(** * cohere-reverse-proxy: the forwarding engine and the server lifecycle

    A shallow embedding of [internal.NewProxy] (src/main.go, second
    document) and of [internal.Server] (src/unnamed/part_000), together
    with the parts of the Go standard library they configure and call:
    [net.SplitHostPort], [net/url] escaping and query re-encoding,
    [net/textproto] header canonicalisation, the request path of
    [httputil.ReverseProxy.ServeHTTP] with its [Rewrite] hook
    ([ProxyRequest.SetXForwarded], [ProxyRequest.SetURL]), the relay of
    the response with the flushes of its body copy ([copyResponse],
    [maxLatencyWriter]), and the accept loop and the polls of
    [http.Server.Serve] and [http.Server.Shutdown].

    Go packages are Rocq modules of the same name.  A Go [string] is a
    sequence of bytes, here a [string] of [ascii]; a [time.Duration] is a
    number of nanoseconds in [Z]; a [map[string][]string] is a
    [gmap string (list string)]; a nil pointer or nil interface is [None].
    The network is not part of the program: what [net.Listen], the accept
    loop and the origin answer is an input of the model, and so are the
    times at which the origin's body arrives and the draws of
    [math/rand]. *)

From stdpp Require Import gmap strings list sorting.
From Stdlib Require Import ZArith Ascii String Lia.

Local Open Scope string_scope.
Local Open Scope Z_scope.

(** ** Byte strings: the [strings] package and Go's slicing *)

Module strings.

(** [strings.HasPrefix(s, prefix)] *)
Fixpoint HasPrefix (s pre : string) {struct pre} : bool :=
  match pre, s with
  | EmptyString, _ => true
  | String _ _, EmptyString => false
  | String a pre', String b s' => Ascii.eqb b a && HasPrefix s' pre'
  end.

(** [strings.HasSuffix(s, suffix)] *)
Definition HasSuffix (s suf : string) : bool :=
  let n := String.length s in
  let m := String.length suf in
  if (m <=? n)%nat then String.eqb (String.substring (n - m) m s) suf
  else false.

(** [s[1:]] on a non-empty string (on the empty one Go panics; every
    use below is guarded by [HasPrefix s "/"]). *)
Definition tail (s : string) : string :=
  match s with
  | EmptyString => EmptyString
  | String _ r => r
  end.

(** [strings.IndexByte(s, c)], [None] for -1 *)
Fixpoint IndexByte (s : string) (c : ascii) : option nat :=
  match s with
  | EmptyString => None
  | String a r =>
      if Ascii.eqb a c then Some 0%nat
      else match IndexByte r c with
           | Some i => Some (S i)
           | None => None
           end
  end.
+ + +
WHAT THE TASK ASKS: Lines wanted from the listing above: the line with "if (m <=? n)%nat" up to and including the line with "String a r =>". Please write them out exactly, adding nothing else.

RESULT FOR THIS TASK:
  if (m <=? n)%nat then String.eqb (String.substring (n - m) m s) suf
  else false.

(** [s[1:]] on a non-empty string (on the empty one Go panics; every
    use below is guarded by [HasPrefix s "/"]). *)
Definition tail (s : string) : string :=
  match s with
  | EmptyString => EmptyString
  | String _ r => r
  end.

(** [strings.IndexByte(s, c)], [None] for -1 *)
Fixpoint IndexByte (s : string) (c : ascii) : option nat :=
  match s with
  | EmptyString => None
  | String a r =>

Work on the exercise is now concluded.